┌──
(** C9.  Drawing an element whose visibility condition is set and false
    does nothing: the panel is returned as it was and no draw call is
    issued.  For a visible element and a panel, [Place] is called on the
    box [bounds + anchor] whatever the activation state is; it adds a zone
    only for a text element with a nonzero button key, and leaves the panel
    alone for every other element.  Without a panel nothing is placed.
    [DrawAt] is a const member: it returns a panel and draw calls and no
    element, so it has no way to change a field of one. *)
Theorem DrawAt_visibility_and_zone (G : Globals) (anchor : Point)
    (info : Information) (e : Element) (fuel : nat) :
  let box := Rect.offset (bounds e) anchor in
  (forall (K : Type) (kind : Kind K) (k : K) (panel : option Panel),
      HasCondition info (visibleIf e) = false ->
      DrawAt G anchor info panel e k fuel = Some (panel, []))
  /\ (forall (K : Type) (kind : Kind K) (k : K) (panel : option Panel),
      HasCondition info (visibleIf e) = true ->
      let state := DrawAt_state G anchor info e in
      DrawAt G anchor info panel e k fuel =
      match Draw e k (DrawAt_rect G anchor info e k state) info state fuel with
      | Some calls =>
          Some (match panel with Some _ => Place e k box panel | None => None end, calls)
      | None => None
      end)
  /\ (forall (k : TextElement.Fields) (p : Panel),
      HasCondition info (visibleIf e) = true ->
      fst <$> DrawAt G anchor info (Some p) e k fuel =
      Some (Some (if TextElement.no_key (TextElement.buttonKey k) then p
                  else p ++ [(box, TextElement.buttonKey k)])))
  /\ (forall (k : ImageElement.Fields) (p : Panel), Place e k box (Some p) = Some p)
  /\ (forall (k : BarElement.Fields) (p : Panel), Place e k box (Some p) = Some p)
  /\ (forall (k : unit) (p : Panel), Place e k box (Some p) = Some p).
Proof.
  intros box. split; [|split; [|split; [|repeat split]]].
  - intros K kind k panel Hvis. apply DrawAt_invisible. exact Hvis.
  - intros K kind k panel Hvis. apply DrawAt_visible. exact Hvis.
  - intros k p Hvis. rewrite (DrawAt_visible G anchor info (Some p) e k fuel Hvis).
    cbn zeta. cbn [Draw Place TextElement.kind].
    unfold TextElement.Draw, TextElement.Place, AddZone.
    destruct (TextElement.color_at k _), (TextElement.no_key _); reflexivity.
Qed.

Lemma DrawAt_visibility_and_zone_witness :
  let e := SetConditions "off" ""
             (set_bounds (mkRectangle (mkPoint 0 0) (mkPoint 10 10)) Element_new) in
  let k := TextElement.mk [Some Sample.white; None; None] 14 "B"%char false "Buy" in
  DrawAt Sample.G Pt.zero Sample.info (Some []) e k 1 = Some (Some [], [])
  /\ fst <$> DrawAt Sample.G Pt.zero Sample.info (Some []) (SetConditions "on" "off" e) k 1 =
     Some (Some [(mkRectangle (mkPoint 0 0) (mkPoint 10 10), "B"%char)]).
Proof.
  intros e k. split.
  - apply (DrawAt_visibility_and_zone Sample.G Pt.zero Sample.info e 1).
    reflexivity.
  - pose proof (DrawAt_visibility_and_zone Sample.G Pt.zero Sample.info
                  (SetConditions "on" "off" e) 1) as (_ & _ & Htext & _).
    refine (eq_trans (Htext k [] eq_refl) _). vm_compute. reflexivity.
Defined.

(** C8.  The draw routine of a class issues no draw call, and returns,
    when a resource it needs is missing: for a text element, the colour of
    the current state is unset; for a bar or ring, the colour is unset, or
    the stroke width or the provider's value is zero; for an image, there
    is no sprite, or its width or height is zero. *)
Theorem Draw_missing_resource (e : Element) (rect : Rectangle)
    (info : Information) (state fuel : nat) :
  (forall k : TextElement.Fields,
      TextElement.color_at k state = None ->
      Draw e k rect info state fuel = Some [])
  /\ (forall k : BarElement.Fields,
      BarElement.color k = None
      \/ not_d (BarElement.width k) = true
      \/ not_d (Info_BarValue info (BarElement.name k)) = true ->
      Draw e k rect info state fuel = Some [])
  /\ (forall k : ImageElement.Fields,
      ImageElement.GetSprite k info state = None
      \/ (exists s, ImageElement.GetSprite k info state = Some s
                    /\ (not_d (sprite_Width s) = true \/ not_d (sprite_Height s) = true)) ->
      Draw e k rect info state fuel = Some [])
  /\ not_d 0%float = true.
Proof.
  split; [|split; [|split]].
  - intros k Hcol. cbn [Draw TextElement.kind]. unfold TextElement.Draw.
    rewrite Hcol. reflexivity.
  - intros k Hmiss. cbn [Draw BarElement.kind]. unfold BarElement.Draw.
    destruct (BarElement.color k) as [c|]; [|reflexivity].
    destruct Hmiss as [Hc | [Hw | Hv]]; [discriminate Hc | |].
    + rewrite Hw. reflexivity.
    + rewrite Hv, orb_true_r. reflexivity.
  - intros k Hmiss. cbn [Draw ImageElement.kind]. unfold ImageElement.Draw.
    destruct Hmiss as [Hnone | (s & Hs & Hzero)].
    + rewrite Hnone. reflexivity.
    + rewrite Hs. destruct Hzero as [Hw | Hh].
      * rewrite Hw. reflexivity.
      * rewrite Hh, orb_true_r. reflexivity.
  - reflexivity.
Qed.

Lemma Draw_missing_resource_witness :
  Draw Element_new (TextElement.fields0 Sample.G) Rect.zero Sample.info HOVER 0 = Some []
  /\ Draw Element_new (BarElement.mk "fuel" (Some Sample.white) 0 false) Rect.zero
       Sample.info ACTIVE 0 = Some []
  /\ Draw Element_new
       (ImageElement.set_sprite ACTIVE (Some Sample.blank) ImageElement.fields0)
       Rect.zero Sample.info ACTIVE 0 = Some [].
Proof.
  pose proof (Draw_missing_resource Element_new Rect.zero Sample.info) as Hdraw.
  split; [|split].
  - apply (Hdraw HOVER 0%nat). reflexivity.
  - apply (Hdraw ACTIVE 0%nat). right. left. reflexivity.
  - apply (Hdraw ACTIVE 0%nat). right. exists Sample.blank. split; [reflexivity|].
    left. reflexivity.
Defined.

(** ** Named points *)

(** C5, as amended.  A name with no point gives the zero point (and the
    zero rectangle).  For a name with a point, the center and the box are
    the stored ones moved by the anchor offset
    [0.5 * screen dimensions * global alignment]; the size is the stored
    size as it is, with no offset added. *)
Theorem named_point_queries (G : Globals) (i : Interface) (name : string) :
  let offset := Pt.mul (Pt.scale 0.5 (Screen_Dimensions G)) (Interface_alignment i) in
  (points i !! name = None ->
   Iface.HasPoint i name = false
   /\ Iface.GetPoint G i name = Pt.zero
   /\ Iface.GetSize G i name = Pt.zero
   /\ Iface.GetBox G i name = Rect.zero)
  /\ (forall p : Element,
      points i !! name = Some p ->
      Iface.HasPoint i name = true
      /\ Iface.GetPoint G i name = Pt.add (Center (bounds p)) offset
      /\ Iface.GetBox G i name =
           mkRectangle (Pt.add (Center (bounds p)) offset) (Dimensions (bounds p))
      /\ Iface.GetSize G i name = Dimensions (bounds p)).
Proof.
  intros offset. unfold Iface.HasPoint, Iface.GetPoint, Iface.GetSize, Iface.GetBox.
  split.
  - intros Hnone. rewrite Hnone. repeat split; reflexivity.
  - intros p Hsome. rewrite Hsome. repeat split; reflexivity.
Qed.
└──
PROMPT
All lines above from the one with "(** ** Named points *)" to the one with "size as it is, with no offset added. *)", inclusive, should be copied exactly, and no other lines.

RESULT OF THE EXERCISE
(** ** Named points *)

(** C5, as amended.  A name with no point gives the zero point (and the
    zero rectangle).  For a name with a point, the center and the box are
    the stored ones moved by the anchor offset
    [0.5 * screen dimensions * global alignment]; the size is the stored
    size as it is, with no offset added. *)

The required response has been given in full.